***** Exercise material

Lemma send_failed_ok s r l t a Ds W e :
  chains_inv s (mk_chain r (l ++ [(t, a)]) :: Ds) W → errs_ok s → handler a = None → e ≠ BR_OK →
  ∃ s' l', binder_send_failed_reply s t e = Some s' ∧ chains_inv s' (mk_chain r l' :: Ds) (delete t W) ∧ errs_ok s' ∧ failed_to s s' r l l' t e.
Proof.
  intros HI HE Ha He. destruct (last_cell _ _ _ _ _ _ _ HI) as (x & Hx & _ & _ & _ & Ho & _).
  unfold binder_send_failed_reply. rewrite Hx. cbn [mbind option_bind]. rewrite Ho. eapply failed_loop_ok; try done.
  pose proof (chain_fuel _ _ _ (ci_stacks _ _ _ HI) (in_head _ _)) as Hf. simpl in Hf. rewrite length_app in Hf. simpl in Hf. lia.
Qed.

(** The other items of a list are not touched by a failed reply. *)
Lemma ready_failed s s' r l l' t a Ds W e u :
  chains_inv s (mk_chain r (l ++ [(t, a)]) :: Ds) W → failed_to s s' r l l' t e → ready s (mk_chain r (l ++ [(t, a)]) :: Ds) u → u ≠ t →
  ready s' (mk_chain r l' :: Ds) u.
Proof.
  intros HI [(l'' & -> & _ & Hk) _ Hsl] (x & b & y & Hx & Hb & Hy & Hkind) Hne.
  assert (Hu : (if x_need_reply x then ∃ rr ll, mk_chain rr (ll ++ [(u, Gone)]) ∈ Ds else True) ∧ u ∉ l''.*1).
  { destruct (x_need_reply x) eqn:Hn.
    - destruct Hkind as (_ & _ & rr & ll & [Heq|HD]%elem_of_cons).
      + injection Heq as _ Heq. apply app_inj_tail in Heq as [_ Heq]. congruence.
      + split; [by exists rr, ll|]. intros Hin. eapply (head_disjoint _ Ds u (so_ids _ _ (ci_stacks _ _ _ HI))).
        * simpl. rewrite !fmap_app. set_solver.
        * apply elem_of_ids. eexists. split; [done|]. simpl. rewrite fmap_app. set_solver.
    - split; [done|]. intros Hin. apply (not_call _ _ _ _ _ HI Hx Hn). rewrite ids_cons. simpl. rewrite !fmap_app. set_solver. }
  destruct Hu as [Hch Hnot]. pose proof (sl_bufs _ _ Hsl b) as Hbn. rewrite Hy in Hbn. destruct (tbuf_at s' !! b) as [y'|] eqn:Hy'; [|done].
  simpl in Hbn. injection Hbn as Hbn. exists x, b, y'. rewrite Hk by done. split_and!; try done.
  destruct (x_need_reply x); [|by rewrite Hbn]. destruct Hkind as (Ho & Hnd & _). rewrite Hbn. split_and!; try done.
  destruct Hch as (rr & ll & HD). exists rr, ll. by right.
Qed.

Lemma tx_of_cons i l : tx_of (i :: l) = match i with TTxn t => t :: tx_of l | TComplete => tx_of l end.
Proof. by destruct i. Qed.

(** Chains that end, but for the calls in a list. *)
Definition ends_or (items : list Z) (C : chain) : Prop := ends C ∨ ∃ t, t ∈ items ∧ ∃ l, calls C = l ++ [(t, Gone)].

Lemma ends_or_cons t items C : ends_or (t :: items) C → t ∉ (calls C).*1 → ends_or items C.
Proof.
  intros [H|(u & [->|Hu]%elem_of_cons & l & Hl)] Ht; [by left| |right; by exists u; eauto].
  exfalso. apply Ht. rewrite Hl, fmap_app. set_solver.
Qed.

Lemma left_ends X C items :
  ends C → (∀ l t, calls C ≠ l ++ [(t, By X)]) → (∀ t, (t, Queued (LThread X)) ∈ calls C → t ∈ items) → ends_or items (left_chain X C).
Proof.
  intros HE Hby Hq. destruct (decide (calls C = [])) as [Hn|Hn].
  { left. intros l t. unfold left_chain. simpl. rewrite Hn. by destruct l. }
  destruct (exists_last Hn) as (l & [t a] & Hl). unfold ends_or, left_chain. simpl. rewrite Hl. unfold leave. rewrite fmap_app. simpl.
  destruct (decide (leave_actor X a = Gone)) as [Hg|Hg]; [|left; by apply ends_snoc]. rewrite Hg. right. exists t. split; [|by eexists].
  destruct a as [[b|p|n]|b|]; simpl in Hg; try done.
  - destruct (Z.eqb_spec b X) as [->|]; [|done]. apply Hq. rewrite Hl. set_solver.
  - destruct (Z.eqb_spec b X) as [->|]; [|done]. by destruct (Hby l t).
  - by destruct (HE l t).
Qed.

Lemma release_work_ok items s Cs W :
  chains_inv s Cs W → errs_ok s → NoDup (tx_of items) → (∀ t, t ∈ tx_of items → ready s Cs t) → Forall (ends_or (tx_of items)) Cs →
  ∃ s' Cs', release_work s items = Some s' ∧ chains_inv s' Cs' W ∧ errs_ok s' ∧ same_lists s s' ∧ Forall ends Cs'.
Proof.
  revert s Cs. induction items as [|[t|] items IH]; intros s Cs HI HE HN HR HF; [| |by apply (IH s Cs)].
  { exists s, Cs. split_and!; try done. eapply Forall_impl; [done|]. intros C [?|(t & Ht & _)]; [done|by apply not_elem_of_nil in Ht]. }
  rewrite tx_of_cons in HN, HR. apply NoDup_cons in HN as [Ht HN]. simpl.
  destruct (HR t (in_head _ _)) as (x & b & y & Hx & Hb & Hy & Hk). rewrite Hx. simpl. rewrite Hb. simpl. rewrite Hy. simpl.
  destruct (x_need_reply x) eqn:Hn.
  - destruct Hk as (Ho & Hnd & r & l & HC). destruct (b_node y) as [n|]; [|done]. rewrite Ho. simpl.
    destruct (chain_front _ _ HC) as (Ds & HP). pose proof (chains_perm _ _ _ _ HP HI) as HI'.
    destruct (send_failed_ok _ _ _ _ _ _ _ BR_DEAD_REPLY HI' HE eq_refl) as (s1 & l' & -> & HI1 & HE1 & Hft); [done|]. simpl.
    rewrite delete_id in HI1 by (eapply (call_not_waiting _ _ _ _ l t Gone [] HI' (in_head _ _)); done).
    destruct (IH s1 _ HI1 HE1 HN) as (s' & Cs' & -> & HI2 & HE2 & Hl2 & HF2).
    + intros u Hu. eapply (ready_failed s s1); try done; [|intros ->; done].
      destruct (HR u) as (x' & b' & y' & ? & ? & ? & Hk'); [by right|]. exists x', b', y'. split_and!; try done.
      destruct (x_need_reply x'); [|done]. destruct Hk' as (? & ? & r' & l2 & HC'). split_and!; try done. exists r', l2. by rewrite <- HP.
    + rewrite HP in HF. apply Forall_cons in HF as [_ HF]. constructor; [left; by eapply failed_ends|].
      apply Forall_forall. intros D HD. rewrite Forall_forall in HF. eapply ends_or_cons; [by apply HF|]. intros Hin.
      eapply (head_disjoint _ Ds t (so_ids _ _ (ci_stacks _ _ _ HI'))); [simpl; rewrite fmap_app; set_solver|]. apply elem_of_ids. by exists D.
    + exists s', Cs'. split_and!; try done. etrans; [apply (ft_lists _ _ _ _ _ _ _ Hft)|done].
  - assert (Hskip : match b_node y with Some _ => if negb (x_one_way x) then binder_send_failed_reply s t BR_DEAD_REPLY else Some s | None => Some s end = Some s).
    { destruct Hk as [->|Ho]; [done|]. rewrite Ho. by destruct (b_node y). }
    rewrite Hskip. simpl. apply (IH s Cs); try done; [intros u Hu; apply HR; by right|].
    apply Forall_forall. intros D HD. rewrite Forall_forall in HF. eapply ends_or_cons; [by apply HF|]. intros Hin.
    apply (not_call _ _ _ _ _ HI Hx Hn), elem_of_ids. by exists D.
Qed.

Lemma chains_new_chain s Cs W r : chains_inv s Cs W → chains_inv s (mk_chain r [] :: Cs) W.
Proof.
  intros [A B C D]. split; [by apply stacks_new_chain|done| |].
  - intros t q Hq. eapply (waiting_ext s s Cs _ W); [done|by apply C|done|done|]. intros E HE Hin. exists E. by split; [right|].
  - intros E t q [->|HE]%elem_of_cons Hin; [by apply not_elem_of_nil in Hin|by eapply D].
Qed.

(** The chain of a thread, an empty one if it has none. *)
Lemma chain_of_thread s Cs W X :
  chains_inv s Cs W → Forall ends Cs → ∃ C Ds, chains_inv s (C :: Ds) W ∧ top X (events C) = stk s X ∧ Forall ends (C :: Ds).
Proof.
  intros HI HF. destruct (stk s X) as [t|] eqn:Hs.
  - destruct (stk_chain _ _ _ _ (ci_stacks _ _ _ HI) Hs) as (C & Ds & HP & _ & Ht). exists C, Ds. split; [by eapply chains_perm|]. split; [done|by rewrite <- HP].
  - exists (mk_chain None []), Cs. split; [by apply chains_new_chain|]. split; [done|]. constructor; [apply ends_nil|done].
Qed.

(** The top of a stack is a transaction. *)
Lemma stk_txn s Cs X t : stacks_ok s Cs → stk s X = Some t → ∃ x, txn_at s !! t = Some x ∧ x_need_reply x = true.
Proof.
  intros HS (C & HC & Ht)%(so_top _ _ HS). apply top_evs_id in Ht. apply list_elem_of_fmap in Ht as ([t' a] & -> & Hin).
  destruct (links_elem _ _ _ _ _ _ _ (so_links _ _ HS C HC) Hin) as (x & Hx & Hn & _). by exists x.
Qed.

Lemma left_queues s s1 X l W : left_by X (drop_thread s X) s1 l → queues s W [] → queues s1 (without X W) [].
Proof.
  intros HL [A B].
  assert (Hq : ∀ q, queue s1 q = if decide (q = LThread X) then [] else queue s q).
  { intros q. unfold queue, todo_of, node_of. rewrite (lb_threads _ _ _ _ HL), (lb_proc _ _ _ _ HL), (lb_async _ _ _ _ HL). simpl.
    destruct q as [z|p|n]; try done. case_decide as Hd; [injection Hd as ->; by rewrite lookup_delete_eq|].
    by rewrite lookup_delete_ne by congruence. }
  split; intros q; rewrite Hq; case_decide as Hd; try done; [constructor|..].
  - intros t. rewrite without_lookup. set_solver.
  - intros t. rewrite B, without_lookup. set_solver.
Qed.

**********

*Activity:* In the entries above, find the line holding "Hk as [->|Ho];" and the line holding "- destruct (stk_chain", then retype exactly those two lines and every line between them, and nothing else.

*Solved exercise:*
    { destruct Hk as [->|Ho]; [done|]. rewrite Ho. by destruct (b_node y). }
    rewrite Hskip. simpl. apply (IH s Cs); try done; [intros u Hu; apply HR; by right|].
    apply Forall_forall. intros D HD. rewrite Forall_forall in HF. eapply ends_or_cons; [by apply HF|]. intros Hin.
    apply (not_call _ _ _ _ _ HI Hx Hn), elem_of_ids. by exists D.
Qed.

Lemma chains_new_chain s Cs W r : chains_inv s Cs W → chains_inv s (mk_chain r [] :: Cs) W.
Proof.
  intros [A B C D]. split; [by apply stacks_new_chain|done| |].
  - intros t q Hq. eapply (waiting_ext s s Cs _ W); [done|by apply C|done|done|]. intros E HE Hin. exists E. by split; [right|].
  - intros E t q [->|HE]%elem_of_cons Hin; [by apply not_elem_of_nil in Hin|by eapply D].
Qed.

(** The chain of a thread, an empty one if it has none. *)
Lemma chain_of_thread s Cs W X :
  chains_inv s Cs W → Forall ends Cs → ∃ C Ds, chains_inv s (C :: Ds) W ∧ top X (events C) = stk s X ∧ Forall ends (C :: Ds).
Proof.
  intros HI HF. destruct (stk s X) as [t|] eqn:Hs.
  - destruct (stk_chain _ _ _ _ (ci_stacks _ _ _ HI) Hs) as (C & Ds & HP & _ & Ht). exists C, Ds. split; [by eapply chains_perm|]. split; [done|by rewrite <- HP].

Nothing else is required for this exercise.